Most recently we were at a USDAA regional, competing mostly in the Starters classes. Chandra has only done a handful of trials so we're still in the "getting ring experience" stage and she's coming along really nicely. One Q at the regional in Snooker, three nice "just one thing" runs, and one "well this is a disaster" run. lol. I'm really proud of the Snooker run though. Chandra has been struggling with 6 weaves in trial (though so far she has done 12 in trials just fine, it's just 6 that she blows by) and on this run she did 6 weaves perfectly three times so I thought she was pretty awesome for that! And no bars knocked!

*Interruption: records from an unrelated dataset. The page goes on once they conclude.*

(** The player step while facing a standing tree: it chops when the
    cooldown is at most 0 and only turns the player otherwise. *)
Lemma updatePlayer_facing (g : Game) (deltaTime : Q) (r : ref) (h : Z) :
  inv g -> facingTree g r h -> 0 < h ->
  exists g2,
    updatePlayer g deltaTime = Some g2 /\
    world g2 = world g /\ input g2 = input g /\ isMoving g2 = false /\
    player_x (player g2) = player_x (player g) /\
    player_y (player g2) = player_y (player g) /\
    (((chopCooldown g <= 0)%Q /\ chopCooldown g2 = 300%Q /\
      exists d2, heap g2 !! r = Some d2 /\ health d2 = Some (h - 34) /\
                 deco_type d2 = tree) \/
     ((0 < chopCooldown g)%Q /\ chopCooldown g2 = chopCooldown g /\
      heap g2 = heap g)).
Proof.
  intros Hinv (Hidle & Hkeys & tile & d & Et & D & Hd & Htree & Hh) Hpos.
  pose proof (inv_square g Hinv) as Hsq.
  unfold updatePlayer. rewrite Hidle.
  pose proof (inputDelta_nonzero _ Hkeys) as Hnz.
  unfold intentTarget in Et.
  destruct (inputDelta (input g)) as [dx dy]. simpl in Hnz, Et. rewrite Hnz.
  set (tX := Math_round (player_x (player g)) + dx) in *.
  set (tY := Math_round (player_y (player g)) + dy) in *.
  set (g1 := set_player g _).
  assert (healthOr100 d = h) as Hh100 by (unfold healthOr100; by rewrite Hh).
  assert (isWalkable g1 (inject_Z tX) (inject_Z tY) = Some false) as Hblocked.
  { rewrite (isWalkable_at g1 _ _ tile) by (rewrite ?Math_floor_inject; auto).
    destruct (is_water tile); [reflexivity |].
    rewrite D. simpl. rewrite Hd. cbn [mbind option_bind].
    rewrite Htree, Hh100. f_equal. apply Z.leb_gt. lia. }
  rewrite Hblocked. cbn [mbind option_bind].
  destruct (Qle_bool (chopCooldown g1) 0) eqn:Hcool.
  - apply Qle_bool_iff in Hcool.
    rewrite inBounds_outOfBounds, !Math_floor_inject.
    pose proof (getTile_bounds _ _ _ _ Hsq Et) as Hb.
    apply (outOfBounds_square _ _ _ Hsq) in Hb.
    change (world g1) with (world g). rewrite Hb, Et.
    cbn [negb mbind option_bind]. rewrite D.
    change (heap g1) with (heap g). rewrite Hd. cbn [mbind option_bind].
    apply is_tree_true in Htree as Htree'. rewrite Htree'.
    destruct (damageTree_live g1 (inject_Z tX) (inject_Z tY) tile r d)
      as (gd & b & d' & Edmg & Hd' & Hh' & Htree2 & _);
      rewrite ?Math_floor_inject; auto; [lia |].
    rewrite Edmg. cbn [mbind option_bind].
    destruct (damageTree_frame _ _ _ _ _ Edmg)
      as (Ew & _ & Ep & Ei & _ & Em & _).
    eexists. split; [reflexivity |]. simpl.
    rewrite Ew, Ei, Em, Ep. simpl. split_and!; auto.
    left. split; [exact Hcool |]. split; [reflexivity |].
    exists d'. rewrite <- Hh100. auto.
  - apply Qle_bool_false in Hcool.
    eexists. split; [reflexivity |]. simpl. split_and!; auto.
Qed.

(** One frame while facing a standing tree, with no new key event: when the
    ticked cooldown is at most 0 the frame chops and re-arms the cooldown;
    otherwise it only lets the cooldown run.  Either way the player still
    faces the tree, as long as the tree stands. *)
Lemma update_facing (g : Game) (deltaTime : Q) (r : ref) (h : Z) :
  inv g -> facingTree g r h -> 0 < h ->
  exists g',
    update g deltaTime = Some g' /\ inv g' /\
    (((tickCooldown (chopCooldown g) deltaTime <= 0)%Q /\
      chopCooldown g' = 300%Q /\
      (exists d', heap g' !! r = Some d' /\ health d' = Some (h - 34) /\
                  deco_type d' = tree) /\
      (0 < h - 34 -> facingTree g' r (h - 34))) \/
     ((0 < tickCooldown (chopCooldown g) deltaTime)%Q /\
      chopCooldown g' = tickCooldown (chopCooldown g) deltaTime /\
      facingTree g' r h)).
Proof.
  intros Hinv Hface Hpos.
  destruct (update_stages g deltaTime Hinv)
    as (g1 & g2 & g' & Ew & Eh & Es & Ef & Epl & Ei & _ & Em & Ec & Ep & _ &
        Eu & Hinv1 & Hinv2 & Hinv' & Han).
  assert (facingTree g1 r h) as Hface1
    by (apply (facingTree_same g); auto; by rewrite Epl).
  destruct (updatePlayer_facing g1 deltaTime r h Hinv1 Hface1 Hpos)
    as (g2' & Ep' & Ew2 & Ei2 & Em2 & Ex2 & Ey2 & Hcase).
  rewrite Ep in Ep'. injection Ep' as <-.
  exists g'. split; [exact Eu |]. split; [exact Hinv' |].
  assert (forall h', 0 < h' ->
            (exists d2, heap g2 !! r = Some d2 /\ deco_type d2 = tree /\
                        health d2 = Some h') ->
            facingTree g' r h') as Hkeep.
  { intros h' Hpos' (d2 & Hd2 & Htree2 & Hh2).
    assert (r ∉ fallingTrees g2) as Hnotin.
    { intros Hin. destruct (inv_falling g2 Hinv2 r Hin) as (d0 & Hd0 & Hl & _).
      rewrite Hd2 in Hd0. injection Hd0 as <-.
      apply live_not_positive in Hl. unfold healthOr100 in Hl.
      rewrite Hh2 in Hl. simpl in Hl. lia. }
    destruct Hface1 as (_ & Hkeys & tile & d & Et & D & _).
    split; [rewrite (an_isMoving _ _ Han); exact Em2 |].
    rewrite (an_input _ _ Han), Ei2, (an_player _ _ Han).
    split; [exact Hkeys |].
    exists tile, d2. unfold intentTarget in *. rewrite Ex2, Ey2.
    split_and!; auto.
    - apply (an_tiles _ _ Han); [by rewrite Ew2 |].
      intros r0 D0. rewrite D in D0. by injection D0 as <-.
    - rewrite (an_others _ _ Han); auto. }
  rewrite <- Ec.
  destruct Hcase as [(Hcool & Ec2 & d2 & Hd2 & Hh2 & Htree2) |
                     (Hcool & Ec2 & Eh2)].
  - left. split; [exact Hcool |].
    split; [rewrite (an_cooldown _ _ Han); exact Ec2 |]. split.
    + destruct (an_health _ _ Han r d2 Hd2) as (d' & Hd' & Eh' & Et').
      exists d'. split; [exact Hd' |]. split; congruence.
    + intros Hpos'. apply Hkeep; eauto.
  - right. split; [exact Hcool |].
    split; [rewrite (an_cooldown _ _ Han); exact Ec2 |].
    destruct Hface1 as (_ & _ & tile & d & _ & _ & Hd & Htree & Hh).
    apply Hkeep; [exact Hpos |]. exists d. rewrite Eh2. auto.
Qed.

(** The health of a felled tree never changes again. *)
Lemma spent_stable (r : ref) (h : Z) :
  h <= 0 ->
  stable (fun g => exists d, heap g !! r = Some d /\ deco_type d = tree /\
                             health d = Some h).
Proof.
  intros Hle. split.
  - intros g g' _ Eh _ _. by rewrite Eh.
  - intros g x y g' b Hinv (d & Hd & Htree & Hh) E.
    destruct (damageTree_cases _ _ _ _ _ E)
      as [[-> _] | (tile & r0 & d0 & d' & _ & _ & Hd0 & _ & Hpos & _ & _ &
                    Hcase)]; [eauto |].
    assert (r0 <> r) as Hne.
    { intros ->. rewrite Hd in Hd0. injection Hd0 as <-.
      unfold healthOr100 in Hpos. rewrite Hh in Hpos. simpl in Hpos. lia. }
    exists d.
    destruct Hcase as [(_ & _ & _ & ->) | (_ & _ & _ & _ & _ & _ & ->)]; simpl;
      (split; [by rewrite list_lookup_insert_ne | auto]).
  - intros g dt i g' Hinv (d & Hd & Htree & Hh) E.
    destruct (an_health _ _ (fallStep_animated g dt i g' Hinv E) r d Hd)
      as (d' & Hd' & Eh' & Et').
    exists d'. split; [exact Hd' |]. split; congruence.
Qed.

Lemma updates_stable (P : Game -> Prop) (deltaTimes : list Q) :
  stable P ->
  forall g, inv g -> P g ->
            exists g', updates g deltaTimes = Some g' /\ inv g' /\ P g'.
Proof.
  intros HP. induction deltaTimes as [| dt ds IH]; intros g Hinv Hp; simpl;
    [eauto |].
  destruct (update_stable P HP g dt Hinv Hp) as (g1 & E1 & Hinv1 & Hp1).
  rewrite E1. cbn [mbind option_bind]. by apply IH.
Qed.

(** Holding the key: enough frame time fells the tree. *)
Lemma hold_depletes (r : ref) (deltaTimes : list Q) :
  forall (g : Game) (h : Z),
    inv g -> facingTree g r h -> h = 100 \/ h = 66 \/ h = 32 ->
    Forall (fun dt => (0 < dt)%Q /\ (dt <= 50)%Q) deltaTimes ->
    (holdBudget h (chopCooldown g) <= totalTime deltaTimes)%Q ->
    exists g' d',
      updates g deltaTimes = Some g' /\ heap g' !! r = Some d' /\
      deco_type d' = tree /\ health d' = Some (-2).
Proof.
  induction deltaTimes as [| dt ds IH]; intros g h Hinv Hface Hh Hds Hbudget.
  - exfalso. unfold totalTime in Hbudget. simpl in Hbudget.
    pose proof (Q.le_max_r (chopCooldown g) 0) as Hmax.
    unfold holdBudget in Hbudget.
    destruct (h <=? 34); [lra |]. destruct (h <=? 68); lra.
  - apply Forall_cons in Hds as [[Hdt0 Hdt50] Hds].
    change (totalTime (dt :: ds)) with (dt + totalTime ds)%Q in Hbudget.
    simpl.
    destruct (update_facing g dt r h Hinv Hface) as (g1 & E1 & Hinv1 & Hcase);
      [lia |].
    rewrite E1. cbn [mbind option_bind].
    pose proof (Q.le_max_r (chopCooldown g) 0) as Hmax.
    destruct Hcase as [(Htick & Ec1 & (d1 & Hd1 & Hh1 & Htree1) & Hface1) |
                       (Htick & Ec1 & Hface1)].
    + destruct Hh as [-> | [-> | ->]].
      * apply (IH g1 66); auto; [apply Hface1; lia |].
        rewrite Ec1. unfold holdBudget in *. simpl in *.
        change (Qmax 300 0) with 300%Q. lra.
      * apply (IH g1 32); auto; [apply Hface1; lia |].
        rewrite Ec1. unfold holdBudget in *. simpl in *.
        change (Qmax 300 0) with 300%Q. lra.
      * destruct (updates_stable _ ds (spent_stable r (-2) ltac:(lia)) g1)
          as (g' & E' & _ & d' & Hd' & Htree' & Hh'); eauto.
        exists g', d'. auto.
    + apply (IH g1 h); auto.
      rewrite Ec1. unfold tickCooldown in *.
      destruct (Qlt_bool 0 (chopCooldown g)) eqn:Hc.
      * apply Qlt_bool_iff in Hc.
        destruct (Q.max_spec (chopCooldown g) 0) as [[? Hm] | [? Hm]]; [lra |].
        destruct (Q.max_spec (chopCooldown g - dt) 0) as [[? Hm'] | [? Hm']];
          [lra |].
        unfold holdBudget in *.
        destruct (h <=? 34); [lra |]. destruct (h <=? 68); lra.
      * apply Qlt_bool_false in Hc. lra.
Qed.

(** C10.  With the player idle and the keys held pointing at a standing
    tree, every frame attempts the chop anew, with no key event in between:
    a frame whose ticked cooldown is at most 0 chops (34 health points off,
    cooldown back to 300) and a frame whose ticked cooldown is still
    positive only lets it run; either way the player keeps facing the tree
    while it stands.  So a fresh tree is felled by frames of at most 50 ms
    that add up to the rest of the cooldown plus 750 ms. *)
Theorem holding_key_chops (g : Game) (r : ref) (h : Z) :
  reachable g -> facingTree g r h -> 0 < h ->
  (forall deltaTime,
      exists g',
        update g deltaTime = Some g' /\
        (((tickCooldown (chopCooldown g) deltaTime <= 0)%Q /\
          chopCooldown g' = 300%Q /\
          (exists d', heap g' !! r = Some d' /\ health d' = Some (h - 34) /\
                      deco_type d' = tree) /\
          (0 < h - 34 -> facingTree g' r (h - 34))) \/
         ((0 < tickCooldown (chopCooldown g) deltaTime)%Q /\
          chopCooldown g' = tickCooldown (chopCooldown g) deltaTime /\
          facingTree g' r h))) /\
  (h = 100 ->
   forall deltaTimes,
     Forall (fun dt => (0 < dt)%Q /\ (dt <= 50)%Q) deltaTimes ->
     (Qmax (chopCooldown g) 0 + 750 <= totalTime deltaTimes)%Q ->
     exists g' d',
       updates g deltaTimes = Some g' /\ heap g' !! r = Some d' /\
       deco_type d' = tree /\ health d' = Some (-2)).
Proof.
  intros Hr Hface Hpos. pose proof (reachable_inv g Hr) as Hinv. split.
  - intros deltaTime.
    destruct (update_facing g deltaTime r h Hinv Hface Hpos)
      as (g' & E & _ & Hcase).
    eauto.
  - intros -> ds Hds Hbudget. apply (hold_depletes r ds g 100); auto.
    unfold holdBudget. simpl. lra.
Qed.

End Holding.

(** ** Decorations stand on grass *)


Section Grass.
Context `{JsMath}.



Lemma reachable_after (g : Game) (evs : list Event) (g' : Game) :
  reachable g -> run g evs = Some g' -> reachable g'.
Proof.
  revert g. induction evs as [| e evs IH]; intros g Hr E; simpl in E.
  - by injection E as <-.
  - destruct (step g e) as [g1 |] eqn:E1; [| discriminate].
    cbn [mbind option_bind] in E. eapply IH; [| exact E].
    eapply reachable_step; eauto.
Qed.

End Grass.


End GameFacts.

(** * Properties of src/tree.ts *)

Module TreeTileFacts.
Import TreeTile.

Lemma createTree_inv (x y : Z) (rndX rndY : Q) :
  treeInv (createTree x y rndX rndY).
Proof.
  split; simpl; auto; try discriminate; try lia.
Qed.

(** A chop on a standing tree. *)
Lemma damage_standing (now : Q) (dir : Vector3) (t : Tree) :
  0 < health t ->
  health (damage now dir t) = health t - 34 /\
  shakeEndTime (damage now dir t) = (now + 150)%Q /\
  opacity (damage now dir t) = opacity t /\
  isDestroyed (damage now dir t) = isDestroyed t /\
  treeMeshAttached (damage now dir t) = treeMeshAttached t /\
  (health t - 34 <= 0 ->
   state (damage now dir t) = falling /\
   fallAngle (damage now dir t) = 0%Q /\
   fallDirection (damage now dir t) = Some dir /\
   isWalkable (damage now dir t) = true) /\
  (0 < health t - 34 ->
   state (damage now dir t) = state t /\
   fallAngle (damage now dir t) = fallAngle t /\
   fallDirection (damage now dir t) = fallDirection t /\
   isWalkable (damage now dir t) = isWalkable t).
Proof.
  intros Hpos. unfold damage.
  destruct (Z.leb_spec (health t) 0); [lia |].
  destruct (Z.leb_spec (health t - 34) 0); simpl; split_and!; auto; lia.
Qed.

(** A chop on a felled tree does nothing. *)
Lemma damage_felled (now : Q) (dir : Vector3) (t : Tree) :
  health t <= 0 -> damage now dir t = t.
Proof.
  intros Hle. unfold damage.
  destruct (Z.leb_spec (health t) 0); [reflexivity | lia].
Qed.

Lemma damage_inv (now : Q) (dir : Vector3) (t : Tree) :
  treeInv t -> treeInv (damage now dir t).
Proof.
  intros Hinv. destruct (Z.le_gt_cases (health t) 0) as [Hle | Hpos].
  { by rewrite damage_felled. }
  destruct (damage_standing now dir t) as (Eh & _ & Eo & Ed & Em & Hfell & Hkeep);
    [lia |].
  destruct Hinv as [I1 I2 I3 I4 I5].
  destruct (I2 ltac:(lia)) as (Hst & Hw & Hd & Hm & Hop).
  destruct (Z.le_gt_cases (health t - 34) 0) as [Hle' | Hpos'].
  - destruct (Hfell Hle') as (Es & Ea & Edir & Ew).
    split; rewrite ?Eh, ?Es, ?Ea, ?Edir, ?Ew, ?Eo, ?Ed, ?Em.
    + lia.
    + lia.
    + intros _. split; [discriminate |]. split; [reflexivity | by eexists].
    + intros _. split; [reflexivity |]. split; [exact Hd |].
      split; [exact Hm |]. by rewrite Hop.
    + discriminate.
  - destruct (Hkeep ltac:(lia)) as (Es & Ea & Edir & Ew).
    split; rewrite ?Eh, ?Es, ?Ea, ?Edir, ?Ew, ?Eo, ?Ed, ?Em; try lia; auto.
Qed.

Here is the Snooker run and our two Jumpers runs, which were just one bar from a Q. In trials lately I have been trying to focus on trusting my handling decisions and pushing to get places instead of being tentative. I've been doing this long enough that I know the Qs will come eventually and try not to focus them even though Qs are nice reinforcement for us humans.  Chandra is still a "new" dog that I am figuring how best to handle her, but we're improving.


----------



## Nigel (Jul 10, 2012)

She looks great!


----------



## Heartandsoul (Jan 5, 2012)

That was fun to watch. Love your attitude and Chandra's enthusiasm.


----------



## Jenny720 (Nov 21, 2014)

Great videos great team!


----------



## WIBackpacker (Jan 9, 2014)

She looks like she loves the game!


----------



## BoTaBe (May 2, 2013)

Wow, that was great to watch, she has a nice speed!!
And was it the judge in the last run who was dancing? So enthusiastic, nice to see!:wink2:

Was it a trial without contacts? Or were these different courses?


----------



## TwoBigEars (May 11, 2013)

BoTaBe said:


> Wow, that was great to watch, she has a nice speed!!
> And was it the judge in the last run who was dancing? So enthusiastic, nice to see!:wink2:
> 
> Was it a trial without contacts? Or were these different courses?


Haha yes that was the judge, Paco. He is very enthusiastic. 

There were contacts in other runs at the trials. The Jumpers runs don't have contacts, and they are optional in Snooker and weren't included this time.


----------